** RECORDS SUPPLIED follows **

(** [perform_executor_switch]; [ttl] is the configured time to live, [None] when the
    settings could not be loaded; [sort] is [sorted] on the observed tool names. *)
Definition perform_executor_switch (sort : list string → list string) (d : database)
    (conversation_id : string) (p : ExecutorPool) (id : string) (task_id : option string)
    (ttl : option Z) (assigned_at : Z) : database * SwitchOutcome :=
  match by_id p id with
  | None =>
      (d, Outcome false (Some (missing_target id false "unknown" None)) (Some "not_assigned")
            (Some ("Executor '" +:+ id +:+ "' is not in the agent's assigned pool.")) false None)
  | Some t =>
      if negb (usable t) then
        (d, Outcome false (Some t) (Some "unavailable")
              (Some ("Executor '" +:+ id +:+ "' is not usable (state: " +:+
                     availability_value (state t) +:+ ").")) false None)
      else
        let expires_at := if is_primary t then None
                          else Some (secondary_pin_expires_at (default 3600 ttl) assigned_at) in
        let source := if is_primary t then "explicit_primary" else "additional" in
        let '(d', ok) :=
          match given task_id with
          | Some tid =>
              let '(d', (ok, _)) := switch_task_and_conversation_active_executor d tid conversation_id
                                      (executor_id t) assigned_at expires_at source in (d', ok)
          | None => set_conversation_active_executor d conversation_id (Some (executor_id t))
                      assigned_at expires_at (Some source)
          end in
        if negb ok then
          (d, Outcome false (Some t) (Some "conversation_missing")
                (Some ("Conversation '" +:+ conversation_id +:+ "' not found; cannot persist switch."))
                false None)
        else (d', Outcome true (Some t) None None (is_primary t) (Some (sort (observed_tool_names t))))
  end.
Definition to_state (a : _CycleAccumulator) : TurnCycleState :=
  {| turn_id := acc_turn_id a;
     turn_cycle_index := acc_turn_cycle_index a;
     lifecycle_status := if acc_is_open a then CycleOpen else CycleComplete;
     has_tool_activity := acc_has_tool_activity a |}.

(** The cycle an item belongs to: it needs a non-empty turn and an index. *)
Definition cycle_key (i : TimelineItem) : option (string * Z) :=
  match item_turn_id i, item_turn_cycle_index i with
  | Some t, Some n => if decide (t = "") then None else Some (t, n)
  | _, _ => None
  end.

Definition is_tool_call (i : TimelineItem) : bool := bool_decide (kind i = "tool_call").

Definition is_open_item (i : TimelineItem) : bool :=
  match item_status i with
  | Some s => bool_decide (s ∈ _OPEN_ITEM_STATUSES)
  | None => false
  end.

Definition cycle_step (states : list ((string * Z) * _CycleAccumulator)) (i : TimelineItem) :
    list ((string * Z) * _CycleAccumulator) :=
  match cycle_key i with
  | None => states
  | Some k =>
      let a := default {| acc_turn_id := k.1; acc_turn_cycle_index := k.2;
                          acc_has_tool_activity := false; acc_is_open := false |} (od_get k states) in
      od_set k {| acc_turn_id := acc_turn_id a; acc_turn_cycle_index := acc_turn_cycle_index a;
                  acc_has_tool_activity := is_tool_call i || acc_has_tool_activity a;
                  acc_is_open := is_open_item i || acc_is_open a |} states
  end.

(** Order of the sort keys [(turn_id, turn_cycle_index)]. *)
Definition cycle_compare (x y : string * Z) : comparison :=
  match String.compare x.1 y.1 with Eq => Z.compare x.2 y.2 | c => c end.

Definition acc_key (a : _CycleAccumulator) : string * Z := (acc_turn_id a, acc_turn_cycle_index a).
Definition state_key (s : TurnCycleState) : string * Z := (turn_id s, turn_cycle_index s).

Definition acc_le (x y : _CycleAccumulator) : Prop := cycle_compare (acc_key x) (acc_key y) ≠ Gt.

#[global] Instance acc_le_dec x y : Decision (acc_le x y).
Proof. unfold acc_le. solve_decision. Defined.

Definition cycle_states_from_items (items : list TimelineItem) : list TurnCycleState :=
  to_state <$> merge_sort acc_le (foldl cycle_step [] items).*2.

(** *** Lemmas on cycles *)

Definition in_cycle (k : string * Z) (i : TimelineItem) : bool := bool_decide (cycle_key i = Some k).
Definition hostile_lines : list ustr :=
  (λ l, u l ++ [LF]) <$> ["*** End Patch"; "@@"; "*** Delete File: a"; ""; "\ No newline at end of file"].

Lemma plain_range_line o ol n nl :
  _is_no_newline_marker (_line_stripped (range_line o ol n nl)) = false.
Proof.
  destruct (range_line_lf o ol n nl) as (b & Hb & Hone). rewrite Hb, line_stripped_lf by done.
  destruct b as [|c b]; [by vm_compute|]. unfold range_line in Hb. simpl in Hb. injection Hb as <- _.
  done.
Qed.

(** A hunk of the diff: its header closes the open hunk, its lines are the new open one. *)
Lemma unified_hunk st p o n h rest :
  valid_diff_hunk h → current_path st = Some p →
  (Z.of_nat (S (o + length (dh_gap h))) < 10 ^ Z.of_nat INT_MAX_STR_DIGITS)%Z →
  ∃ st', result_fold (unified_line resolve) st (render_hunks o n [h] ++ rest) =
           result_fold (unified_line resolve) st' rest ∧
    operations st' = operations st ∧ current_path st' = Some p ∧ expected_old_path st' = expected_old_path st ∧
    close_hunk st' = close_hunk st ++ hunks_from o [h].
Proof.
  intros (Hgap & Hlines & Hold) Hp Hnum. cbn [render_hunks app]. rewrite app_nil_r.
  set (line := range_line _ _ _ _). cbn [result_fold].
  assert (unified_line resolve st line = hunk_line st line) as ->.
  { assert (_is_no_newline_marker (_line_stripped line) = false) as Hm by apply plain_range_line.
    unfold unified_line. by rewrite Hm. }
  unfold hunk_line. rewrite Hp. unfold line at 1. rewrite hunk_header_range.
  destruct (udec_spec (Z.of_nat (S (o + length (dh_gap h)))) INT_MAX_STR_DIGITS) as (Hd & Hint & Hlen & _).
  { split; [lia|done]. }
  { apply int_max_pos. }
  rewrite (proj2 (Nat.ltb_ge _ _)).
  2: { etrans; [|exact Hlen]. apply omap_length_le. }
  rewrite Hint. cbn [result_bind].
  set (st1 := {| operations := _ |}).
  destruct (unified_body st1 (dh_lines h) p rest Hlines eq_refl) as [k Hfold].
  eexists. split; [exact Hfold|]. split_and!; [done..|].
  clear Hnum Hd Hint Hlen. unfold close_hunk at 1, st1, set_parts. simpl.
  destruct (olds (dh_lines h)) as [|l ls]; [done|]. by destruct (news (dh_lines h)).
Qed.

(** All hunks of a file, whose line numbers stay below the limit. *)
Lemma unified_hunks st p o n hs rest :
  Forall valid_diff_hunk hs → current_path st = Some p →
  (Z.of_nat (o + length (before_lines hs)) < 10 ^ Z.of_nat INT_MAX_STR_DIGITS)%Z →
  ∃ st', result_fold (unified_line resolve) st (render_hunks o n hs ++ rest) =
           result_fold (unified_line resolve) st' rest ∧
    operations st' = operations st ∧ current_path st' = Some p ∧ expected_old_path st' = expected_old_path st ∧
    close_hunk st' = close_hunk st ++ hunks_from o hs.
Proof.
  intros Hhs. revert st o n. induction Hhs as [|h hs Hh _ IH]; intros st o n Hp Hnum.
  - exists st. by rewrite app_nil_r.
  - unfold before_lines in Hnum. rewrite bind_cons, !length_app in Hnum. fold (before_lines hs) in Hnum.
    assert (0 < length (olds (dh_lines h)))%nat by (destruct Hh as (_ & _ & Hne); destruct (olds _); [done|simpl; lia]).
    set (o' := (o + length (dh_gap h) + length (olds (dh_lines h)))%nat).
    set (n' := (n + length (dh_gap h) + length (news (dh_lines h)))%nat).
    destruct (unified_hunk st p o n h (render_hunks o' n' hs ++ rest) Hh Hp ltac:(lia))
      as (st1 & Hf1 & Hop1 & Hp1 & He1 & Hc1).
    destruct (IH st1 o' n' Hp1 ltac:(unfold o'; lia)) as (st2 & Hf2 & Hop2 & Hp2 & He2 & Hc2).
    exists st2. rewrite <- Hf2, <- Hf1. split_and!; [|congruence|done|congruence|].
    + f_equal. cbn [render_hunks app]. by rewrite app_nil_r, <- app_assoc.
    + by rewrite Hc2, Hc1, <- app_assoc.
Qed.

Lemma side_prefix side name :
  clean_name name → uspace (default 0 (head (u side))) = false → u side ≠ [] →
  strip_side (u side) (ustrip (u side ++ name ++ [LF])) = name ∧
  ustrip (u side ++ name ++ [LF]) = u side ++ name.
Proof.
  intros (_ & Hne & Hs) Hside Hside0.
  assert (ustrip (u side ++ name ++ [LF]) = u side ++ name) as Heq.
  { unfold ustrip, ulstrip. rewrite lstrip_by_none by (destruct (u side); [done|]; by intros ? [= <-]).
    unfold urstrip. rewrite app_assoc, rstrip_by_snoc. simpl.
    destruct name as [|c name _] using rev_ind; [done|].
    rewrite app_assoc, rstrip_by_snoc, Hs; [done|]. right. apply last_snoc. }
  split; [|done]. rewrite Heq. unfold strip_side. by rewrite (proj2 (strip_prefix_spec _ _ name) eq_refl).
Qed.

Lemma unified_file st f rest :
  valid_file f →
  match file_operation resolve f with
  | Err e => result_fold (unified_line resolve) st (render_file f ++ rest) = Err e
  | Ok op => ∃ st', result_fold (unified_line resolve) st (render_file f ++ rest) =
      result_fold (unified_line resolve) st' rest ∧ close_file st' = close_file st ++ [op]
  end.
Proof.
  intros (Hname & Hne & Hhs & _ & Hnum). unfold render_file, file_operation. cbn [app result_fold].
  destruct (side_prefix "a/" (df_name f) Hname eq_refl ltac:(done)) as [Ha Ha'].
  destruct (side_prefix "b/" (df_name f) Hname eq_refl ltac:(done)) as [Hb Hb'].
  destruct Hname as (Hone & _ & _).
  assert (∀ h, h = "--- a/" ∨ h = "+++ b/" →
    _is_no_newline_marker (_line_stripped (header h (df_name f))) = false) as Hm.
  { intros h [-> | ->]; rewrite header_stripped by done; done. }
  assert (unified_line resolve st (header "--- a/" (df_name f)) =
    old_file_line resolve st (u "a/" ++ df_name f ++ [LF])) as ->
    by (unfold unified_line; by rewrite Hm by auto).
  unfold old_file_line. rewrite Ha, Ha'. rewrite bool_decide_eq_false_2 by done.
  destruct (resolve (df_name f)) as [p|e] eqn:Hres; [|done]. cbn [result_bind].
  set (st1 := {| operations := operations st; expected_old_path := Some p |}).
  assert (unified_line resolve st1 (header "+++ b/" (df_name f)) =
    new_file_line resolve st1 (u "b/" ++ df_name f ++ [LF])) as ->
    by (unfold unified_line; by rewrite Hm by auto).
  unfold new_file_line. rewrite Hb, Hb'. rewrite bool_decide_eq_false_2 by done.
  rewrite Hres. cbn [result_bind expected_old_path st1]. rewrite bool_decide_eq_true_2 by done.
  cbn [negb result_bind]. set (st2 := {| operations := close_file st1 |}).
  destruct (unified_hunks st2 p 0 0 (df_hunks f) rest Hhs eq_refl Hnum) as (st3 & Hfold & Hop & Hp & _ & Hc).
  exists st3. split; [exact Hfold|]. unfold close_file at 1. rewrite Hp, Hc, Hop.
  change (close_hunk st2) with (@nil _PatchHunk). cbn [app].
  clear Hnum. by destruct (df_hunks f).
Qed.

Lemma unified_files st fs :
  Forall valid_file fs →
  (let? st' := result_fold (unified_line resolve) st (fs ≫= render_file) in Ok (close_file st')) =
  (let? ops := result_map (file_operation resolve) fs in Ok (close_file st ++ ops)).
Proof.
  intros Hfs. revert st. induction Hfs as [|f fs Hf _ IH]; intros st.
  - simpl. by rewrite app_nil_r.
  - rewrite bind_cons. pose proof (unified_file st f (fs ≫= render_file) Hf) as Hfile. cbn [result_map].
    destruct (file_operation resolve f) as [op|e]; [|by rewrite Hfile].
    destruct Hfile as (st1 & -> & Hc). rewrite IH, Hc. cbn [result_bind].
    destruct (result_map _ fs); simpl; by rewrite <- ?app_assoc.
Qed.
End Parse.

(** ** Applying the hunks *)

Lemma concat_lf_no_cr ls : Forall lf_line ls → Forall (λ c, c ≠ CR) (concat ls).
Proof.
  intros Hls. apply Forall_concat. eapply Forall_impl; [exact Hls|]. intros l (b & -> & Hb).
  apply Forall_app. split; [|by repeat constructor]. eapply Forall_impl; [exact Hb|]. by intros c Hc ->.
Qed.

Lemma detect_lf s : Forall (λ c, c ≠ CR) s → _detect_newline s = [LF].
Proof.
  intros Hs. unfold _detect_newline. assert (contains s CRLF = false) as ->; [|done].
  induction Hs as [|c s Hc _ IH]; [done|]. cbn [contains]. rewrite IH, orb_false_r.
  apply starts_cons_ne. done.
Qed.

Lemma valid_old_lines ds : Forall valid_line ds → Forall lf_line (olds ds) ∧ Forall lf_line (news ds).
Proof.
  intros Hds. split; apply Forall_bind; (eapply Forall_impl; [exact Hds|]); intros d [Hd _]; by destruct d; repeat constructor.
Qed.

(** The hunks, applied to what is left of the old lines behind the lines already new. *)
Lemma apply_hunks_from hs done_new (o : nat) rest :
  Forall valid_diff_hunk hs →
  result_fold (apply_unified_hunk [LF]) (done_new ++ before_lines hs ++ rest, length done_new - o)%Z (hunks_from o hs) =
  Ok (done_new ++ after_lines hs ++ rest,
      length done_new + length (after_lines hs) - (o + length (before_lines hs)))%Z.
Proof.
  intros Hhs. revert done_new o. induction Hhs as [|h hs (_ & Hlines & _) _ IH]; intros done_new o.
  - simpl. do 3 f_equal; lia.
  - destruct (valid_old_lines _ Hlines) as [Ho Hn].
    cbn [hunks_from result_fold]. unfold apply_unified_hunk at 1, hunk_old_lines, hunk_new_lines. cbn [old_start].
    cbn [old_text new_text].
    assert (∀ t, _normalize_patch_text_for_newline t [LF] = t) as Hnorm by done. rewrite !Hnorm.
    rewrite !splitlines_concat_lf by done.
    set (old := olds (dh_lines h)) in *. set (new := news (dh_lines h)) in *. set (gap := dh_gap h).
    assert (before_lines (h :: hs) = gap ++ old ++ before_lines hs) as -> by (symmetry; apply app_assoc).
    assert (after_lines (h :: hs) = gap ++ new ++ after_lines hs) as -> by (symmetry; apply app_assoc).
    replace (Z.of_nat (S (o + length gap)) - 1 + (length done_new - o))%Z
      with (Z.of_nat (length (done_new ++ gap))) by (rewrite length_app; lia).
    rewrite (proj2 (Z.ltb_ge _ _)), Nat2Z.id by lia. cbn [orb].
    rewrite <- !app_assoc, (app_assoc done_new gap), drop_app_length, take_app_length.
    rewrite bool_decide_eq_true_2 by done. cbn [negb result_bind]. unfold splice.
    rewrite take_app_length, <- length_app, (app_assoc _ old), drop_app_length.
    specialize (IH ((done_new ++ gap) ++ new) (o + length gap + length old)%nat).
    rewrite <- app_assoc in IH. replace (length ((done_new ++ gap) ++ new) - (o + length gap + length old)%nat)%Z with
      (length done_new - o + (length new - length old))%Z in IH by (rewrite !length_app; lia).
    rewrite IH. f_equal. f_equal; [by rewrite <- !app_assoc|]. rewrite !length_app. lia.
Qed.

** End of RECORDS SUPPLIED **

#### [WHAT THIS TASK INVOLVES]
Where the line containing "(length done_new - o +" appears in the data above, begin there and reproduce every line to the end exactly; include nothing else.

#### [COMPLETED EXERCISE]
      (length done_new - o + (length new - length old))%Z in IH by (rewrite !length_app; lia).
    rewrite IH. f_equal. f_equal; [by rewrite <- !app_assoc|]. rewrite !length_app. lia.
Qed.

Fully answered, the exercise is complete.